Stauprognose
Winterurlauber füllen am Wochenende die Autobahnen

Der Run auf die Skiorte dürfte auch am letzten Februar-Wochenende nicht ausbleiben. Vor allem auf den Alpen-Routen müssen Autofahrer daher mit vollen Fernstraßen rechnen.

Donnerstag, 21.02.2019, 04:27 Uhr aktualisiert: 21.02.2019, 10:16 Uhr
In den nächsten Tagen sorgen Wintersportler, die mit dem Auto reisen, wieder für volle Autobahnen in Richtung Alpen.
In den nächsten Tagen sorgen Wintersportler, die mit dem Auto reisen, wieder für volle Autobahnen in Richtung Alpen. Foto: Sven Hoppe

Stuttgart (dpa/tmn) - Auch am kommenden Wochenende (22. bis 24. Februar) werden wieder Wintersportfans die Autobahnen in Richtung Alpen füllen. Dazu gesellen sich Urlauber aus Rheinland-Pfalz und dem Saarland, die in die Winterferien starten.

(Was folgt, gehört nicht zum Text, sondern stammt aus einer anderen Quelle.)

(* ===== verification/Sigterm.v ===== *)
(** * Shutdown by [SIGTERM]

    [signal_handler] (src/signal.c) answers [SIGTERM] by clearing
    [running] and nothing else.  [main] (src/main.c) then leaves its
    loop once the line it is reading has been handled, joins the accept
    thread and returns.  Unlike [cmd_exit], this path closes no
    connection and not the listening socket: the accept thread stays
    blocked in [accept] until a peer connects (or [accept] fails), so
    [pthread_join] waits for that, and a peer that connects in the
    meantime is inserted into the table after [running] was cleared.
    This file states both facts on the step function of [Threads]. *)

From S2P Require Import Prelude Validate Registry Signal Threads.
Import Registry Signal Threads.

Module Sigterm.

(** A peer connects and its receiver blocks in [recv]; the accept
    thread is back in [accept] and [main] waits in [fgets] when
    [SIGTERM] arrives. *)
Definition sched_sigterm_pre : list label :=
  [LAcceptTop; LAccept (Some 100) (peer_of [10; 0; 0; 1] 40000); LAcceptAdd (Some 1); LAcceptRet;
   LRecvTop 0; LRecvLock 0; LAcceptTop; LCmdTop; LSignal SIGTERM].

(** [fgets] resumes and returns when the operator enters an empty line;
    the loop of [main] ends and [main] joins the accept thread, which
    returns when a second peer connects. *)
Definition sched_sigterm_post : list label :=
  [LCmdLine; LCmdOther; LCmdTop;
   LAccept (Some 200) (peer_of [10; 0; 0; 2] 40001); LAcceptAdd (Some 2); LAcceptRet; LAcceptTop;
   LCmdJoin].

Definition joining : config :=
  default (init "192.168.1.10" 8080) (exec_all (init "192.168.1.10" 8080) sched_sigterm_pre).

(** ** A thread blocked until some action happens *)

Section Blocked.
(** [P] holds of the configuration while a thread is blocked; only an
    action [wakes] can end it. *)
Variable P : config -> Prop.
Variable wakes : label -> Prop.
Hypothesis wakes_dec : forall l, {wakes l} + {~ wakes l}.
Hypothesis stays : forall c l c', P c -> ~ wakes l -> exec c l = Some c' -> P c'.

Lemma exec_all_blocked c ls c' :
  P c -> exec_all c ls = Some c' -> ~ P c' -> exists l, In l ls /\ wakes l.
Proof.
  revert c. induction ls as [|l ls IH]; intros c Hc H Hn; simpl in H; [by simplify_eq|].
  destruct (exec c l) as [c1|] eqn:E; [|done]. simpl in H.
  destruct (wakes_dec l) as [Hw|Hw]; [exists l; by split; [left|]|].
  destruct (IH c1 (stays c l c1 Hc Hw E) H Hn) as (l' & Hin & Hl'). exists l'. by split; [right|].
Qed.
End Blocked.

(** ** Lemmas *)

Definition is_accept (l : label) : Prop := exists o sa, l = LAccept o sa.
Definition is_fgets (l : label) : Prop := l = LCmdLine \/ l = LCmdEof.

Lemma is_accept_dec l : {is_accept l} + {~ is_accept l}.
Proof.
  destruct l; try (right; intros (? & ? & ?); discriminate). left. by eexists _, _.
Defined.

Lemma is_fgets_dec l : {is_fgets l} + {~ is_fgets l}.
Proof. unfold is_fgets. destruct l; first [left; first [by left | by right] | right; intros [?|?]; discriminate]. Defined.

(** The accept thread leaves [accept] only by an answer of [accept];
    until the accept thread has returned, [main] cannot return. *)
Lemma exec_acc_blocked c l c' :
  acc c = AAccept /\ cmd c <> CDone -> ~ is_accept l -> exec c l = Some c' ->
  acc c' = AAccept /\ cmd c' <> CDone.
Proof.
  intros [Ha Hc] Hl H. destruct c as [st run m rs cp ap lip lp tr]; simpl in *; subst.
  destruct l; try (exfalso; apply Hl; do 2 eexists; reflexivity); exec_split H; split; congruence.
Qed.

(** [main] leaves [fgets] only when it returns. *)
Lemma exec_read_blocked c l c' :
  cmd c = CRead -> ~ is_fgets l -> exec c l = Some c' -> cmd c' = CRead.
Proof.
  intros Hc Hl H. destruct c as [st run m rs cp ap lip lp tr]; simpl in *; subst.
  destruct l; try (exfalso; apply Hl; first [by left | by right]); exec_split H; done.
Qed.

(** ** The properties *)

(** (C17) [SIGTERM] leaves every link open and lets a new peer in.
    In [sched_sigterm_pre ++ sched_sigterm_post], [SIGTERM] arrives
    while connection 1 (10.0.0.1) is live and [main] waits for input;
    once a line is entered [main] leaves its loop and joins the accept
    thread, whose [accept] returns a second peer (10.0.0.2) that
    [add_connection] inserts after [running] was cleared.  [main]
    returns with both connections live in the table, their sockets open
    and never shut down or closed, and the receiver of connection 1
    still blocked in [recv]: nothing on this path does what the
    specification asks of process shutdown (force every handle
    closed). *)
Theorem sigterm_leaves_links_open :
  exists c, exec_all (init "192.168.1.10" 8080) (sched_sigterm_pre ++ sched_sigterm_post) = Some c /\
    reachable "192.168.1.10" 8080 c /\
    cmd c = CDone /\ running c = false /\
    connections (reg c) !! 0%nat = Some (mkConnection 1 100 "10.0.0.1" 40000 1 true) /\
    connections (reg c) !! 1%nat = Some (mkConnection 2 200 "10.0.0.2" 40001 2 true) /\
    socks c !! 100 = Some SOpen /\ socks c !! 200 = Some SOpen /\
    recvs c !! 0%nat = Some (mkRthread 0 (RRecv 100 "10.0.0.1" 40000 1)).
Proof.
  apply run_schedule; [|vm_compute; eauto].
  intros c Hc. vm_compute in Hc. injection Hc as <-. split_and!; reflexivity.
Qed.

(** After [SIGTERM], [main] returns only once [accept] and
    [fgets] have.  From any configuration where the accept thread is
    blocked in [accept] and [main] has not returned, every schedule
    after which [main] has returned contains an answer of [accept] (a
    peer connecting, or [accept] failing): [pthread_join(accept_thread)]
    waits for it, and the [SIGTERM] path closes nothing that would make
    [accept] return.  If [main] was blocked in [fgets], the schedule
    also contains [fgets] returning (a line typed, or the end of
    input): the handler does not interrupt the read. *)
Theorem sigterm_exit_waits c ls c' :
  acc c = AAccept -> cmd c <> CDone -> exec_all c ls = Some c' -> cmd c' = CDone ->
  (exists l, In l ls /\ is_accept l) /\ (cmd c = CRead -> exists l, In l ls /\ is_fgets l).
Proof.
  intros Ha Hc H Hd. split.
  - apply (exec_all_blocked (fun c => acc c = AAccept /\ cmd c <> CDone) is_accept
             is_accept_dec exec_acc_blocked c ls c'); [done|done|naive_solver].
  - intros Hr. apply (exec_all_blocked (fun c => cmd c = CRead) is_fgets is_fgets_dec
                        exec_read_blocked c ls c'); [done|done|congruence].
Qed.

(** ** Witnesses *)

Lemma sigterm_exit_waits_witness :
  acc joining = AAccept /\ cmd joining = CRead /\
  (exists l, In l sched_sigterm_post /\ is_accept l) /\
  (exists l, In l sched_sigterm_post /\ is_fgets l).
Proof.
  assert (Ha : acc joining = AAccept) by (vm_compute; reflexivity).
  assert (Hc : cmd joining = CRead) by (vm_compute; reflexivity).
  split; [exact Ha|]. split; [exact Hc|].
  destruct (exec_all joining sched_sigterm_post) as [c'|] eqn:E; [|vm_compute in E; discriminate].
  assert (Hd : cmd c' = CDone) by (revert E; vm_compute; intros [= <-]; reflexivity).
  destruct (sigterm_exit_waits joining sched_sigterm_post c' Ha ltac:(by rewrite Hc) E Hd)
    as [H1 H2].
  split; [exact H1|exact (H2 Hc)].
Defined.

End Sigterm.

Und da diese in einigen europäischen Nachbarländern wieder enden, müssen Autofahrer mit mehr Betrieb auf den Autobahnen rechnen. Ein hohes Staurisiko erwartet der Auto Club Europa (ACE) aber dennoch nicht. Pendlerstaus ab dem frühen Freitagnachmittag und Störungen durch das Winterwetter im Alpenraum können allerdings für Verzögerungen sorgen.

Auf mehr Verkehr oder Staus sollten sich Autofahrer besonders auf folgenden Strecken einstellen.

A 3 Frankfurt/Main - Würzburg - Nürnberg - Passau; beide Richtungen
A 4 Dresden - Erfurt
A 5 Frankfurt/Main - Karlsruhe - Basel; beide Richtungen
A 6 Mannheim - Heilbronn - Nürnberg - Passau; beide Richtungen
A 7 Würzburg - Ulm - Füssen/Reutte; beide Richtungen
A 8 Karlsruhe - Stuttgart - München - Salzburg; beide Richtungen
A 9 Berlin - Nürnberg - München
A 72 Chemnitz - Hof
A 93 Rosenheim - Kiefersfelden; beide Richtungen
A 95 München - Garmisch-Partenkirchen; beide Richtungen
A 99 Autobahnring München

In Teilen von Österreich und der Schweiz beginnen oder enden Winterferien. Verzögerungen sind hauptsächlich auf den üblichen Ski- und Transitrouten wahrscheinlich. Insgesamt stuft der ACE das Verkehrsaufkommen in Österreich als «moderat» ein und weist auf stichprobenartige Kontrollen bei der Rückreise von Österreich nach Deutschland hin, für die etwas Geduld erforderlich werden könnte. Auch in der Schweiz bleibt die Staugefahr nur «leicht erhöht».